Hi @JulianGerhard,
This was actually a tricky case in the implementation. The reason why non-existent attribute was given an empty string was that spacy doesn’t accept None
as the input string. Since we are processing spacy docs for training examples in batch mode - self.nlp.pipe(texts, batch_size=50)
(much faster to do it in batch mode), I replaced all None
attributes with empty strings. It would be tedious and messy to filter examples with None
value for an attribute and then merge an empty doc for them.
The way how you have implemented it currently has a small bug -
docs = [doc for doc in self.nlp.pipe(texts, batch_size=50)]
attribute_docs[attribute] = docs
docs
will be the spacy docs for a filtered set of texts, which means the order of the spacy docs of training examples would now be different from the order of training examples in training_data.training_examples
. This would cause a problem here -
for idx, example in enumerate(training_data.training_examples):
example_attribute_doc = attribute_docs[attribute][idx]

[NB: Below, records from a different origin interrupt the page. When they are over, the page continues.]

(** * T-Display-S3 ST7789 driver: orientation-aware addressing

    A shallow embedding of [main/main.c]: the orientation switch of
    [set_display_orientation], the logical-to-physical window translation
    and command sequencing of [set_draw_area], [clear_screen], the LVGL
    flush callback [lvgl_flush_cb] and the start-up path of [init_display]
    and [init_lvgl].

    C [int] values are integers in [Z] with 32-bit two's complement
    wrap-around written out, [uint16_t] values are reduced modulo 2^16 and
    parameter bytes are masked with [0xFF] as in the source.  The ESP-IDF
    and LVGL functions the file calls are external: each call is recorded in
    a trace, and its result is decided by an oracle over the calls made so
    far, so that every theorem holds for every behaviour of the bus and of
    the allocator.  Logging ([ESP_LOGx]) is not modelled. *)

From Stdlib Require Import ZArith List Lia Bool.
Import ListNotations.
Local Open Scope Z_scope.

(** ** Machine integers *)

Module CInt.

Definition is_int (z : Z) : Prop := - 2 ^ 31 <= z < 2 ^ 31.

(** Two's complement reduction of a mathematical result to [int]. *)
Definition wrap_int (z : Z) : Z := (z + 2 ^ 31) mod 2 ^ 32 - 2 ^ 31.

Definition add_int (a b : Z) : Z := wrap_int (a + b).
Definition sub_int (a b : Z) : Z := wrap_int (a - b).
Definition mul_int (a b : Z) : Z := wrap_int (a * b).

(** Conversion of an [int] to [uint16_t] on assignment. *)
Definition to_uint16 (z : Z) : Z := z mod 2 ^ 16.

(** [#define MIN(a, b) ((a) < (b) ? (a) : (b))] *)
Definition MIN (a b : Z) : Z := if a <? b then a else b.

(** [#define MAX(a, b) ((a) > (b) ? (a) : (b))] *)
Definition MAX (a b : Z) : Z := if a >? b then a else b.

End CInt.
Import CInt.

(** ** Constants of the source *)

Definition LCD_H_RES : Z := 170.
Definition LCD_V_RES : Z := 320.
Definition LCD_X_OFFSET : Z := 0.
Definition LCD_Y_OFFSET : Z := 0.

(** [display_orientation_t]: a C enumeration, stored as an [int]; the
    [default] branches of the source are reachable for any other value. *)
Definition display_orientation_t := Z.
Definition DISPLAY_ORIENTATION_0 : display_orientation_t := 0.
Definition DISPLAY_ORIENTATION_90 : display_orientation_t := 1.
Definition DISPLAY_ORIENTATION_180 : display_orientation_t := 2.
Definition DISPLAY_ORIENTATION_270 : display_orientation_t := 3.

(** [esp_err_t] and the ESP-IDF error codes the source returns
    (values of [esp_err.h]). *)
Definition esp_err_t := Z.
Definition ESP_OK : esp_err_t := 0.
Definition ESP_FAIL : esp_err_t := -1.
Definition ESP_ERR_NO_MEM : esp_err_t := 0x101.
Definition ESP_ERR_INVALID_ARG : esp_err_t := 0x102.
Definition ESP_ERR_INVALID_STATE : esp_err_t := 0x103.

(** [ret != ESP_OK] *)
Definition failed (r : esp_err_t) : bool := negb (r =? ESP_OK).

(** ** The orientation switch of [set_display_orientation] *)

Record orientation_params := {
  madctl : Z;
  hor_res : Z;
  ver_res : Z;
  x_gap : Z;
  y_gap : Z
}.

(** The [switch (orientation)] of [set_display_orientation]; [None] is its
    [default] branch. *)
Definition orientation_switch (orientation : display_orientation_t)
  : option orientation_params :=
  if orientation =? DISPLAY_ORIENTATION_0 then
    Some {| madctl := 0x08; hor_res := LCD_H_RES; ver_res := LCD_V_RES;
            x_gap := 35; y_gap := 0 |}
  else if orientation =? DISPLAY_ORIENTATION_90 then
    Some {| madctl := 0x68; hor_res := LCD_V_RES; ver_res := LCD_H_RES;
            x_gap := 0; y_gap := 35 |}
  else if orientation =? DISPLAY_ORIENTATION_180 then
    Some {| madctl := 0xC8; hor_res := LCD_H_RES; ver_res := LCD_V_RES;
            x_gap := 35; y_gap := 0 |}
  else if orientation =? DISPLAY_ORIENTATION_270 then
    Some {| madctl := 0xA8; hor_res := LCD_V_RES; ver_res := LCD_H_RES;
            x_gap := 0; y_gap := 35 |}
  else None.

Definition valid_orientation (o : display_orientation_t) : Prop :=
  o = DISPLAY_ORIENTATION_0 \/ o = DISPLAY_ORIENTATION_90 \/
  o = DISPLAY_ORIENTATION_180 \/ o = DISPLAY_ORIENTATION_270.

(** ** The window translation of [set_draw_area] *)

(** [current_orientation == DISPLAY_ORIENTATION_0 ||
     current_orientation == DISPLAY_ORIENTATION_180] *)
Definition is_portrait (o : display_orientation_t) : bool :=
  (o =? DISPLAY_ORIENTATION_0) || (o =? DISPLAY_ORIENTATION_180).

Definition max_x (o : display_orientation_t) : Z :=
  if is_portrait o then sub_int LCD_H_RES 1 else sub_int LCD_V_RES 1.

Definition max_y (o : display_orientation_t) : Z :=
  if is_portrait o then sub_int LCD_V_RES 1 else sub_int LCD_H_RES 1.

(** A rectangle in logical coordinates, in the argument order of
    [set_draw_area]. *)
Record rect := {
  r_x_start : Z;
  r_x_end : Z;
  r_y_start : Z;
  r_y_end : Z
}.

(** The offsets and the clamping at the head of [set_draw_area]. *)
Definition clamp_area (o : display_orientation_t)
           (x_start x_end y_start y_end : Z) : rect :=
  let x_start := add_int x_start LCD_X_OFFSET in
  let x_end := add_int x_end LCD_X_OFFSET in
  let y_start := add_int y_start LCD_Y_OFFSET in
  let y_end := add_int y_end LCD_Y_OFFSET in
  {| r_x_start := MAX x_start 0;
     r_x_end := MIN x_end (max_x o);
     r_y_start := MAX y_start 0;
     r_y_end := MIN y_end (max_y o) |}.
Fixpoint strip_prefix (p s : string) : option string :=
  match p, s with
  | EmptyString, _ => Some s
  | String a p', String b s' => if (a =? b)%char then strip_prefix p' s' else None
  | String _ _, EmptyString => None
  end.

(** The elements of an array after the opening bracket, given the parser
    [pv] of one value. *)
Fixpoint parse_elements (pv : string -> option (JSON * string)) (fuel : nat)
    (s : string) : option (list JSON * string) :=
  match fuel with
  | O => None
  | S fuel =>
      match pv s with
      | Some (v, rest) =>
          match skip_ws rest with
          | String c rest' =>
              if (c =? ",")%char then
                match parse_elements pv fuel rest' with
                | Some (vs, rest'') => Some (v :: vs, rest'')
                | None => None
                end
              else if (c =? "]")%char then Some ([v], rest')
              else None
          | EmptyString => None
          end
      | None => None
      end
  end.

(** The members of an object after the opening brace. *)
Fixpoint parse_members (pv : string -> option (JSON * string)) (fuel : nat)
    (s : string) : option (list (string * JSON) * string) :=
  match fuel with
  | O => None
  | S fuel =>
      match skip_ws s with
      | String q rest =>
          if (N_of_ascii q =? 34)%N then
            match parse_chars rest with
            | Some (key, rest1) =>
                match skip_ws rest1 with
                | String c rest2 =>
                    if (c =? ":")%char then
                      match pv rest2 with
                      | Some (v, rest3) =>
                          match skip_ws rest3 with
                          | String c' rest4 =>
                              if (c' =? ",")%char then
                                match parse_members pv fuel rest4 with
                                | Some (ms, rest5) => Some ((key, v) :: ms, rest5)
                                | None => None
                                end
                              else if (c' =? "}")%char then Some ([(key, v)], rest4)
                              else None
                          | EmptyString => None
                          end
                      | None => None
                      end
                    else None
                | EmptyString => None
                end
            | None => None
            end
          else None
      | EmptyString => None
      end
  end.
(** A property key is an array index when it is the canonical decimal
    form of an integer below 2^32 - 1. *)
Definition array_index (k : string) : option N :=
  match list_ascii_of_string k with
  | [] => None
  | c :: cs =>
      if (Ascii.eqb c "0"%char && negb (Nat.eqb (length cs) 0))%bool then None
      else match digits_value 0 (c :: cs) with
           | Some v => if (v <? 4294967295)%N then Some v else None
           | None => None
           end
  end.

Fixpoint insert_by_index (e : N * JsValue) (l : list (N * JsValue))
  : list (N * JsValue) :=
  match l with
  | [] => [e]
  | e' :: l' =>
      if (e.1 <? e'.1)%N then e :: e' :: l' else e' :: insert_by_index e l'
  end.

Definition sort_by_index (l : list (N * JsValue)) : list (N * JsValue) :=
  foldr insert_by_index [] l.

Definition index_props (o : JsObject) : list (N * JsValue) :=
  omap (fun kv => match array_index kv.1 with
                  | Some n => Some (n, kv.2)
                  | None => None
                  end) o.

Definition string_props (o : JsObject) : list JsValue :=
  omap (fun kv => match array_index kv.1 with
                  | Some _ => None
                  | None => Some kv.2
                  end) o.

(** Property values in own-property-key order: array indices ascending,
    then the other keys in creation order. *)
Definition ownValues (o : JsObject) : list JsValue :=
  (sort_by_index (index_props o)).*2 ++ string_props o.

if len(example_attribute_doc):
# If length is 0, that means the initial text feature was None and was replaced by ''
# in preprocess method
example.set(
MESSAGE_SPACY_FEATURES_NAMES[attribute], example_attribute_doc
)
attribute_docs[attribute][idx]
does not correspond to the correct spacy doc for training example at idx
index inside training_data.training_examples
.
I haven’t looked at spacy-pytorch-transformers library myself, but do you have any other idea to avoid this?